Betty n’écouta pas ses avis et continua à s’avancer de biais sur les rochers. Lorsque Lawton avait parlé des Skinners, elle s’était arrêtée un instant ; mais elle s’était remise en marche sur-le-champ, et elle disparut bientôt au milieu des arbres.

Lorsque le capitaine arriva à l’hôtel Flanagan, le factionnaire qui était à la porte lui demanda s’il avait rencontré Betty, et ajouta qu’elle venait de sortir en vomissant des menaces contre des insolents qui l’avaient tourmentée, et en disant qu’elle allait chercher le capitaine pour en demander justice.
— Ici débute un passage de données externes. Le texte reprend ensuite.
Lemma X15_saved_key_witness :
  JS.trim "  gsk_abc123 " <> EmptyString
  /\ alerted (handleSave desktop "  gsk_abc123 " false emptyStorage freshApp)
     = false
  /\ apiKey (chat (loadApiKey desktop
                     (storageAfter (handleSave desktop "  gsk_abc123 " false
                                      emptyStorage freshApp))
                     freshApp))
     = Some "gsk_abc123".
Proof.
  assert (Hne : JS.trim "  gsk_abc123 " <> EmptyString) by discriminate.
  assert (Hok : alerted (handleSave desktop "  gsk_abc123 " false
                           emptyStorage freshApp) = false) by reflexivity.
  split; [exact Hne|]. split; [exact Hok|].
  rewrite (proj2 (proj2 (proj2 (proj2 (proj2
             (X15_saved_key_is_loaded_again desktop "  gsk_abc123 " false
                emptyStorage freshApp freshApp Hne Hok))))) eq_refl).
  reflexivity.
Defined.

(** X16.  Loading the key changes nothing but the key or the flag of the
    dialog: either it opens the dialog and leaves the key alone, or it
    sets a key and leaves the dialog alone.  In the browser a key it sets
    is not empty, so the component ends with a usable key or an open
    dialog; on the desktop the key it sets is trimmed, and a file whose
    value is white space only sets the empty key with the dialog closed. *)
Theorem X16_loading_sets_key_or_opens_dialog :
  forall (p : Platform) (s : Storage) (app : AppState),
    let app' := loadApiKey p s app in
    ((app' = setShowModal true app)
     \/ (exists key, app' = setApiKey key app
                     /\ (isTauri p = false -> key <> EmptyString)
                     /\ (isTauri p = true -> JS.trim key = key)))
    /\ (isTauri p = false -> showModal app' = true \/ HasKey (chat app'))
    /\ (let stuck := loadApiKey desktop
                       {| files := [(envPath "/home/user/.local/share/agent",
                                     "VITE_GROQ_API_KEY=   ")];
                          localStorage := [] |} freshApp in
        showModal stuck = false /\ noApiKey (chat stuck) = true).
Proof.
  intros p s app app'. subst app'. unfold loadApiKey.
  split; [|split; [|split; reflexivity]].
  - destruct (isTauri p).
    + destruct (appDataDir p) as [dir|]; [|now left].
      destruct (lookupText (envPath dir) (files s)) as [envContent|];
        [|now left].
      destruct (envKey envContent) as [captured|]; [|now left].
      destruct (String.eqb captured EmptyString); [now left|].
      right. exists (JS.trim captured). split; [reflexivity|].
      split; [discriminate|]. intros _. apply trim_idempotent.
    + destruct (lookupText "GROQ_API_KEY" (localStorage s)) as [storedKey|];
        [|now left].
      destruct (String.eqb_spec storedKey EmptyString) as [|Hne]; [now left|].
      right. exists storedKey. split; [reflexivity|].
      split; [intros _; exact Hne | discriminate].
  - intros Ht. rewrite Ht.
    destruct (lookupText "GROQ_API_KEY" (localStorage s)) as [storedKey|];
      [|now left].
    destruct (String.eqb_spec storedKey EmptyString) as [|Hne]; [now left|].
    right. unfold HasKey, noApiKey. cbn. now apply String.eqb_neq.
Qed.

(** X17.  The dialog never stores a blank or untrimmed key.  A key that
    is blank makes the save do nothing at all; a save that raises an alert
    leaves the storage and the component as they were and ends with the
    loading flag off; and whatever a save adds to the storage is the
    trimmed key, not empty, under the name the loader reads. *)
Theorem X17_save_stores_only_trimmed_key :
  forall (p : Platform) (key : string) (isLoading : bool)
         (s : Storage) (app : AppState),
    let saved := handleSave p key isLoading s app in
    (Blank key ->
     saved = {| storageAfter := s; appAfter := app;
                isLoadingAfter := isLoading; alerted := false |})
    /\ (alerted saved = true ->
        storageAfter saved = s /\ appAfter saved = app
        /\ isLoadingAfter saved = false)
    /\ (forall name text,
           In (name, text) (localStorage (storageAfter saved)) ->
           In (name, text) (localStorage s)
           \/ (name = "GROQ_API_KEY" /\ text = JS.trim key
               /\ text <> EmptyString))
    /\ (forall name text,
           In (name, text) (files (storageAfter saved)) ->
           In (name, text) (files s)
           \/ (exists dir, appDataDir p = Some dir /\ name = envPath dir
                           /\ envKey text = Some (restOfLine (JS.trim key))
                           /\ JS.trim key <> EmptyString)).
Proof.
  intros p key isLoading s app saved. subst saved. unfold handleSave.
  destruct (String.eqb_spec (JS.trim key) EmptyString) as [He|Hne].
  - split; [reflexivity|]. split; [discriminate|]. split; auto.
  - split; [intros Hb; apply trim_empty_iff in Hb; contradiction|].
    destruct (isTauri p).
    + destruct (appDataDir p) as [dir|].
      * destruct (writeFails p);
          cbn [storageAfter appAfter isLoadingAfter alerted files
               localStorage In].
        -- repeat split; auto.
        -- split; [discriminate|]. split; [auto|].
           intros name text [H|H]; [|now left]. injection H as <- <-.
           right. exists dir. split; [reflexivity|]. split; [reflexivity|].
           split; [|exact Hne]. unfold envKey.
           pose proof (findAfter_app "VITE_GROQ_API_KEY=" (JS.trim key)) as Hf.
           cbn [append] in Hf. now rewrite Hf.
      * cbn [storageAfter appAfter isLoadingAfter alerted files
             localStorage In]. repeat split; auto.
    + destruct (setItemFails p);
        cbn [storageAfter appAfter isLoadingAfter alerted files
             localStorage In].
      * repeat split; auto.
      * split; [discriminate|]. split; [|auto].
        intros name text [H|H]; [|now left]. injection H as <- <-.
        right. repeat split; auto.
Qed.

Lemma X17_blank_key_witness :
  Blank "   "
  /\ handleSave browser "   " false emptyStorage freshApp
     = {| storageAfter := emptyStorage; appAfter := freshApp;
          isLoadingAfter := false; alerted := false |}.
Proof.
  assert (Hb : Blank "   ") by reflexivity.
  split; [exact Hb|].
  exact (proj1 (X17_save_stores_only_trimmed_key browser "   " false
                  emptyStorage freshApp) Hb).
Defined.

(* ------------------------------------------------------------------ *)
(** *** From indexing to the context of a later question               *)
(* ------------------------------------------------------------------ *)

Lemma Substring_inside (t s before after : string) :
  Substring t s -> Substring t (before ++ s ++ after).
Proof.
  intros [pre [post ->]]. exists (before ++ pre)%string, (post ++ after)%string.
  now rewrite !string_app_assoc.
Qed.

Lemma Substring_self (s : string) : Substring s s.
Proof.
  exists EmptyString, EmptyString. cbn. now rewrite string_app_empty_r.
Qed.

Lemma join_contains (sep x : string) (l : list string) :
  In x l -> Substring x (JS.join sep l).
Proof.
  induction l as [|y l IH]; [intros []|]. intros H.
  destruct l as [|z l].
  - destruct H as [->|[]]. apply Substring_self.
  - change (JS.join sep (y :: z :: l))
      with (y ++ sep ++ JS.join sep (z :: l))%string.
    destruct H as [->|H].
    + exists EmptyString, (sep ++ JS.join sep (z :: l))%string. reflexivity.
    + specialize (IH H).
      pose proof (Substring_inside _ _ (y ++ sep) EmptyString IH) as Hs.
      now rewrite string_app_empty_r, string_app_assoc in Hs.
Qed.

Lemma context_lists_relevant (documentIndex : list IndexEntry)
    (query : string) (r : IndexEntry) :
  In r (findRelevantIndexEntries documentIndex query) ->
  Substring (entryLine r) (buildEnhancedContext documentIndex query).
Proof.
  intros Hr. unfold buildEnhancedContext.
  destruct (findRelevantIndexEntries documentIndex query) as [|x l] eqn:E;
    [destruct Hr|].
  cbn [List.length Nat.ltb Nat.leb].
  assert (Hj : Substring (entryLine r) (JS.join nl (map entryLine (x :: l))))
    by (apply join_contains; now apply in_map).
  unfold relevantBlock, unlines.
  set (lines := JS.join nl (map entryLine (x :: l))) in *.
  change (JS.join nl ["RELEVANT INDEXED CONTENT:"; lines; ""; ""])
    with ("RELEVANT INDEXED CONTENT:" ++ nl ++ lines ++ nl ++ nl)%string.
  pose proof (Substring_inside _ _
                (contextPreamble (N.of_nat (List.length documentIndex))
                 ++ "RELEVANT INDEXED CONTENT:" ++ nl)%string
                (nl ++ nl ++ contextInstructions ++ query ++ contextClosing)%string
                Hj) as Hs.
  now rewrite !string_app_assoc in *.
Qed.

Lemma fallback_entry_returned (w : World) (index : list IndexEntry)
    (text keyword : string) :
  In keyword (extractBasicKeywords text) ->
  List.length index < 5 ->
  In (withScore (fallbackEntry w text)
        (relevance (queryWordsOf keyword) (fallbackEntry w text)))
     (findRelevantIndexEntries (index ++ [fallbackEntry w text]) keyword).
Proof.
  intros Hin Hlen.
  destruct (keyword_is_long_word _ _ Hin) as [Hw _].
  destruct (longWords_shape _ _ Hw) as [_ Hshape].
  destruct (token_plain _ Hshape) as [Hns _].
  apply (keyword_finds_record (index ++ [fallbackEntry w text])
           (fallbackEntry w text) keyword keyword).
  - apply in_or_app. right. now left.
  - exact Hin.
  - exact Hns.
  - reflexivity.
  - rewrite length_app. cbn [List.length]. lia.
Qed.

(** X18.  Content indexed through the fallback path reaches the prompt
    of a later question: when the answer of the model cannot be parsed and
    the index held fewer than five entries, the context built from the new
    index for a query that is one of the extracted keywords lists the new
    record, with its identifier, the first 200 characters of the content
    and its keywords. *)
Theorem X18_indexed_content_reaches_the_context :
  forall (w : World) (render st : ChatState) (text keyword : string)
         (response : option string),
    HasKey render ->
    createCompletion w (analysisPrompt text) = Some response ->
    parseAnalysis w (orEmpty response) = None ->
    In keyword (extractBasicKeywords text) ->
    List.length (documentIndex st) < 5 ->
    let st' := snd (parseAndIndexContent w render text st) in
    Substring
      ("- [" ++ newEntryId w ++ "] " ++ JS.substring0 200 text
       ++ "... (Keywords: " ++ JS.join ", " (extractBasicKeywords text) ++ ")")
      (buildEnhancedContext (documentIndex st') keyword).
Proof.
  intros w render st text keyword response Hk Hc Hp Hin Hlen st'. subst st'.
  rewrite parseAndIndexContent_index. unfold storedEntries.
  unfold HasKey in Hk. rewrite Hk, Hc, Hp.
  apply (context_lists_relevant _ _ _
           (fallback_entry_returned w (documentIndex st) text keyword Hin Hlen)).
Qed.

Lemma X18_context_witness :
  HasKey readyState
  /\ In "brown" (extractBasicKeywords foxSentence)
  /\ Substring
       ("- [" ++ newEntryId garbledWorld ++ "] "
        ++ JS.substring0 200 foxSentence
        ++ "... (Keywords: " ++ JS.join ", " (extractBasicKeywords foxSentence)
        ++ ")")
       (buildEnhancedContext
          (documentIndex (snd (parseAndIndexContent garbledWorld readyState
                                 foxSentence readyState))) "brown").
Proof.
  assert (Hk : HasKey readyState) by reflexivity.
  assert (Hin : In "brown" (extractBasicKeywords foxSentence))
    by (vm_compute; right; left; reflexivity).
  split; [exact Hk|]. split; [exact Hin|].
  apply (X18_indexed_content_reaches_the_context
           garbledWorld readyState readyState foxSentence "brown"
           (Some "Sure! Here is the analysis.") Hk eq_refl eq_refl Hin).
  cbn. lia.
Defined.

(* ------------------------------------------------------------------ *)
(** *** Ranking, on the scores of the records                          *)
(* ------------------------------------------------------------------ *)

Lemma StronglySorted_firstn (A : Type) (R : A -> A -> Prop) (n : nat)
    (l : list A) :
  StronglySorted R l -> StronglySorted R (firstn n l).
Proof.
  intros Hs. revert n. induction Hs as [|x l Hs IH Hall]; intros n.
  - destruct n; constructor.
  - destruct n as [|n]; cbn [firstn]; constructor; [apply IH|].
    rewrite Forall_forall in *. intros y Hy. apply Hall.
    now apply In_firstn in Hy.
Qed.

Lemma StronglySorted_map (A B : Type) (f : A -> B) (R : B -> B -> Prop)
    (l : list A) :
  StronglySorted (fun a b => R (f a) (f b)) l -> StronglySorted R (map f l).
Proof.
  induction 1 as [|x l Hs IH Hall]; cbn [map]; constructor; [exact IH|].
  rewrite Forall_forall in *. intros y Hy. apply in_map_iff in Hy.
  destruct Hy as [z [<- Hz]]. now apply Hall.
Qed.

Lemma StronglySorted_weaken (A : Type) (R S : A -> A -> Prop) (l : list A) :
  (forall a b, R a b -> S a b) -> StronglySorted R l -> StronglySorted S l.
Proof.
  intros H. induction 1 as [|x l Hs IH Hall]; constructor; [exact IH|].
  rewrite Forall_forall in *. intros y Hy. apply H. now apply Hall.
Qed.
(** * WaRAG document processor: the chunking pipeline

    A shallow embedding of [rag-system/document_processor.py]
    ([extract_text_from_pdf], [extract_text_from_docx],
    [create_document_chunks], [process_document_from_bytes],
    [process_pdf_from_bytes]) and of the text splitter it instantiates,
    followed by the properties of the chunking pipeline.

    Conventions of the embedding:
    - a Python [str] is a list of 8-bit code points ([list ascii], the
      Latin-1 range); on that range [\s] and [str.isspace] agree, and [\d]
      is the ten ASCII digits;
    - a Python [int] is a [Z]; a [bytes] is a [list Byte.byte];
    - a [dict] with string keys is a [gmap string value];
    - an exception is a value of [exn], and a computation that may raise
      returns a [result];
    - the file system, the name of the next temporary file and the two
      document parsers ([fitz], [docx]) form the [World] a call runs in;
      creating the temporary file fails when its suffix cannot be part of
      a file name, writing and removing it do not fail, and log output is
      not modelled;
    - [str(n)] is modelled for the integers that CPython formats, those of
      at most 4300 digits: the page numbers that the extractors assign are
      positions in a list, and a statement about a page number that a
      caller chooses carries that bound;
    - an optional argument of an entry point is an [option], [None] when
      the caller leaves it out. *)

From Stdlib Require Import Ascii String ZArith QArith Lia.
From Stdlib Require Import DecimalString DecimalZ DecimalPos DecimalFacts.
From Equations Require Import Equations.
From stdpp Require Import base option list gmap strings sorting.

Open Scope Z_scope.

(** ** Strings *)

Abbreviation str := (list ascii).

(** A string literal of the source. *)
Definition lit (s : string) : str := list_ascii_of_string s.

Definition code (c : ascii) : N := N_of_ascii c.

(** [str.isspace] and the regular-expression class [\s] on one character. *)
Definition isspace (c : ascii) : bool :=
  let n := code c in
  ((9 <=? n) && (n <=? 13) || (28 <=? n) && (n <=? 32)
   || (n =? 133) || (n =? 160))%N.

(** The regular-expression class [\d]. *)
Definition isdigit (c : ascii) : bool :=
  let n := code c in ((48 <=? n) && (n <=? 57))%N.

Definition lower_char (c : ascii) : ascii :=
  let n := code c in
  if ((65 <=? n) && (n <=? 90)
      || (192 <=? n) && (n <=? 222) && negb (n =? 215))%N
  then ascii_of_N (n + 32) else c.

(** [s.lower()] *)
Definition lower (s : str) : str := map lower_char s.

Definition ascii_eqb (a b : ascii) : bool := Ascii.eqb a b.

Fixpoint str_eqb (a b : str) : bool :=
  match a, b with
  | [], [] => true
  | x :: a', y :: b' => ascii_eqb x y && str_eqb a' b'
  | _, _ => false
  end.

(** [len(s)] *)
Definition len (s : str) : Z := Z.of_nat (length s).

Fixpoint lstrip (s : str) : str :=
  match s with
  | c :: r => if isspace c then lstrip r else s
  | [] => []
  end.

Definition rstrip (s : str) : str := reverse (lstrip (reverse s)).

(** [s.strip()] *)
Definition strip (s : str) : str := rstrip (lstrip s).

(** [text.startswith(p)], returning the rest of [text] after [p]. *)
Fixpoint strip_prefix (p text : str) : option str :=
  match p, text with
  | [], _ => Some text
  | a :: p', b :: t' => if ascii_eqb a b then strip_prefix p' t' else None
  | _ :: _, [] => None
  end.

(** [p in text], also [re.search(re.escape(p), text)] for a literal [p]. *)
Fixpoint contains (p text : str) : bool :=
  match strip_prefix p text with
  | Some _ => true
  | None => match text with
            | [] => false
            | _ :: t' => contains p t'
            end
  end.

(** [sep.join(parts)] *)
Fixpoint join (sep : str) (parts : list str) : str :=
  match parts with
  | [] => []
  | [p] => p
  | p :: rest => p ++ sep ++ join sep rest
  end.

(** The longest prefix of characters of a class, and what follows it. *)
Fixpoint span (f : ascii -> bool) (s : str) : str * str :=
  match s with
  | c :: r => if f c then let '(a, b) := span f r in (c :: a, b) else ([], s)
  | [] => ([], [])
  end.

(** [str(n)] for an [int] of at most 4300 digits.  For a longer one
    CPython raises [ValueError] instead of formatting it
    ([sys.int_info.default_max_str_digits]): see [formats]. *)
Definition str_of_int (n : Z) : str :=
  list_ascii_of_string (NilZero.string_of_int (Z.to_int n)).

(** ** Exceptions and results *)

Inductive exn : Type :=
| FileNotFoundError (msg : str)
| ValueError (msg : str)
| IndexError (msg : str)
| KeyError (key : string)
| OSError (errno : Z) (strerror : str)
| ParserError (msg : str).

Inductive result (A : Type) : Type :=
| Ok (a : A)
| Raise (e : exn).
Arguments Ok {A} a.
Arguments Raise {A} e.

#[global] Instance result_ret : MRet result := fun A a => Ok a.
#[global] Instance result_bind : MBind result := fun A B f m =>
  match m with
  | Ok a => f a
  | Raise e => Raise e
  end.

Definition fmap_result {A B : Type} (f : A -> B) (r : result A) : result B :=
  match r with
  | Ok a => Ok (f a)
  | Raise e => Raise e
  end.

(** CPython refuses to convert more than 4300 digits
    ([sys.int_info.default_max_str_digits]). *)
Definition max_str_digits : nat := 4300.

(** [int(ds)] for a run [ds] of decimal digits, as [(\d+)] captures it. *)
Definition int_of_digits (ds : str) : result Z :=
  if (max_str_digits <? length ds)%nat
  then Raise (ValueError (lit "Exceeds the limit (4300 digits) for integer string conversion"))
  else match NilEmpty.uint_of_string (string_of_list_ascii ds) with
       | Some u => Ok (Z.of_uint u)
       | None => Raise (ValueError (lit "invalid literal for int() with base 10"))
       end.

(** ** Values and documents *)

Inductive value : Type :=
| VNone
| VInt (n : Z)
| VStr (s : str).

(** [langchain.docstore.document.Document] *)
Record Document : Type := mkDocument {
  page_content : str;
  metadata : gmap string value
}.

(** One entry of [all_text]: [{"page": n, "text": t}]. *)
Record PageInfo : Type := mkPageInfo {
  pi_page : Z;
  pi_text : str
}.

(** ** Regular expressions of the source *)

(** The text after a leading match of [Page \d+: ], the pattern that
    [create_document_chunks] deletes. *)
Definition marker_at (text : str) : option str :=
  match strip_prefix (lit "Page ") text with
  | Some rest =>
      match span isdigit rest with
      | (_ :: _, rest') => strip_prefix (lit ": ") rest'
      | ([], _) => None
      end
  | None => None
  end.

(** The leftmost match of [Page \d+: ]: what precedes it and what follows. *)
Fixpoint find_marker (text : str) : option (str * str) :=
  match marker_at text with
  | Some rest => Some ([], rest)
  | None =>
      match text with
      | [] => None
      | c :: t' =>
          match find_marker t' with
          | Some (a, b) => Some (c :: a, b)
          | None => None
          end
      end
  end.

(** The first occurrence of a literal: what precedes it and what follows. *)
Fixpoint partition (sep text : str) : option (str * str) :=
  match strip_prefix sep text with
  | Some rest => Some ([], rest)
  | None =>
      match text with
      | [] => None
      | c :: t' =>
          match partition sep t' with
          | Some (a, b) => Some (c :: a, b)
          | None => None
          end
      end
  end.

Lemma strip_prefix_length (p text rest : str) :
  strip_prefix p text = Some rest -> length text = (length p + length rest)%nat.
Proof.
  revert text; induction p as [|a p IH]; intros text H; simpl in *.
  - congruence.
  - destruct text as [|b t]; [congruence|].
    destruct (ascii_eqb a b); [|congruence].
    apply IH in H. simpl. lia.
Qed.

Lemma span_length (f : ascii -> bool) (s a b : str) :
  span f s = (a, b) -> length s = (length a + length b)%nat.
Proof.
  revert a b; induction s as [|c r IH]; intros a b H; simpl in *.
  - inversion H; reflexivity.
  - destruct (f c).
    + destruct (span f r) as [a' b'] eqn:E. inversion H; subst.
      simpl. rewrite (IH a' b); auto.
    + inversion H; subst. reflexivity.
Qed.

Lemma marker_at_length (text rest : str) :
  marker_at text = Some rest -> (length rest < length text)%nat.
Proof.
  unfold marker_at. intros H.
  destruct (strip_prefix (lit "Page ") text) as [r1|] eqn:E1; [|congruence].
  destruct (span isdigit r1) as [ds r2] eqn:E2.
  destruct ds as [|d ds]; [congruence|].
  apply strip_prefix_length in E1, H. apply span_length in E2.
  simpl in *. lia.
Qed.

Lemma find_marker_length (text a b : str) :
  find_marker text = Some (a, b) -> (length b < length text)%nat.
Proof.
  revert a b; induction text as [|c t IH]; intros a b H; simpl in H.
  - destruct (marker_at []) eqn:E; [|congruence].
    apply marker_at_length in E. simpl in E. lia.
  - destruct (marker_at (c :: t)) as [r|] eqn:E.
    + inversion H; subst. apply marker_at_length in E. exact E.
    + destruct (find_marker t) as [[a' b']|] eqn:F; [|congruence].
      inversion H; subst. specialize (IH _ _ eq_refl). simpl. lia.
Qed.
(* ===== verification/_CoqProject ===== *)
-Q . S2P
Prelude.v
Fsm.v
GoNum.v
Asn1.v
GoText.v
Logger.v
Plmn.v
GoCrypto.v
Sqn.v
Milenage.v
UeAuth.v
Auth.v
SecCtx.v
Config.v
Ies.v
Net.v
DuContext.v
AmfContext.v
UeContext.v
CuState.v
CuNgapOut.v
CuRrc.v
CuF1.v
CuNgapIn.v
Init.v
CuInv.v
System.v
SystemInv.v
Prog.v
Fine.v
FineInv.v
FineSystem.v
CuNas.v
Sample.v
CuProps.v
AmfProps.v
CuFlow.v
SystemProps.v
FineStart.v
FineProps.v
FineRace.v
Shutdown.v
Lemma transit_runs e c r : ∃ r', transit f e c r = (r', Ok tt) ∧ advances r r'.
Proof.
  unfold transit. rewrite run_gets, (transitions_eq _ _ Hnew).
  destruct (o_Transitions opts !! _) as [t|] eqn:Et.
  2: { eexists. rewrite put_eq. split; [done|]. apply progress_refl. }
  erewrite bind_Ok by apply put_eq. cbn [state]. set (r0 := Build_Run _ _).
  destruct (maybe_call_runs (current (state r)) e r0) as (r1 & E1 & A1 & C1).
  erewrite bind_Ok by exact E1.
  case_bool_decide; [by exists r1|].
  destruct (NewFsm_Ok _ _ Hnew) as [Hf Hkey].
  destruct (proj1 (Hkey _ _ _ Et)) as [[cb|] Hcb]; [|by destruct (proj1 Hnil _ Hcb)].
  assert (mjoin (callbacks f !! current (state r)) = Some cb) as ->
    by (rewrite Hf; cbn; by rewrite Hcb).
  destruct (call_good cb (clone e ExitEvent) r1) as (r2 & E2 & A2 & _);
    [by apply Hgood in Hcb|].
  erewrite bind_Ok by exact E2. rewrite run_modify.
  edestruct (maybe_call_runs t (clone e EntryEvent)) as (r4 & E4 & A4 & _).
  exists r4. split; [exact E4|]. eapply progress_trans; [exact A1|].
  eapply progress_trans; [exact A2|]. exact A4.
Qed.

Lemma handler_runs e r : evType e ∈ NonTransitionalEvents opts →
  ∃ r', call (handler f) e r = (r', Ok tt) ∧ advances r r'.
Proof.
  intros Hin. rewrite (handler_eq _ _ Hnew).
  destruct (proj2 Hnil) as [cb Hcb]; [intros Hn; rewrite Hn in Hin; set_solver|].
  rewrite Hcb. destruct (call_good cb e r) as (r' & ? & ? & _); [|by eauto].
  by apply Hgood.
Qed.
Lawton entendit ce récit avec surprise, parut frappé d’une nouvelle idée, retourna en arrière du côté du verger, revint sur ses pas, et pendant plusieurs minutes se promena rapidement devant la porte de la maison. Enfin il se décida à y entrer, se jeta sur son lit sans se déshabiller, et ne tarda pas à s’endormir.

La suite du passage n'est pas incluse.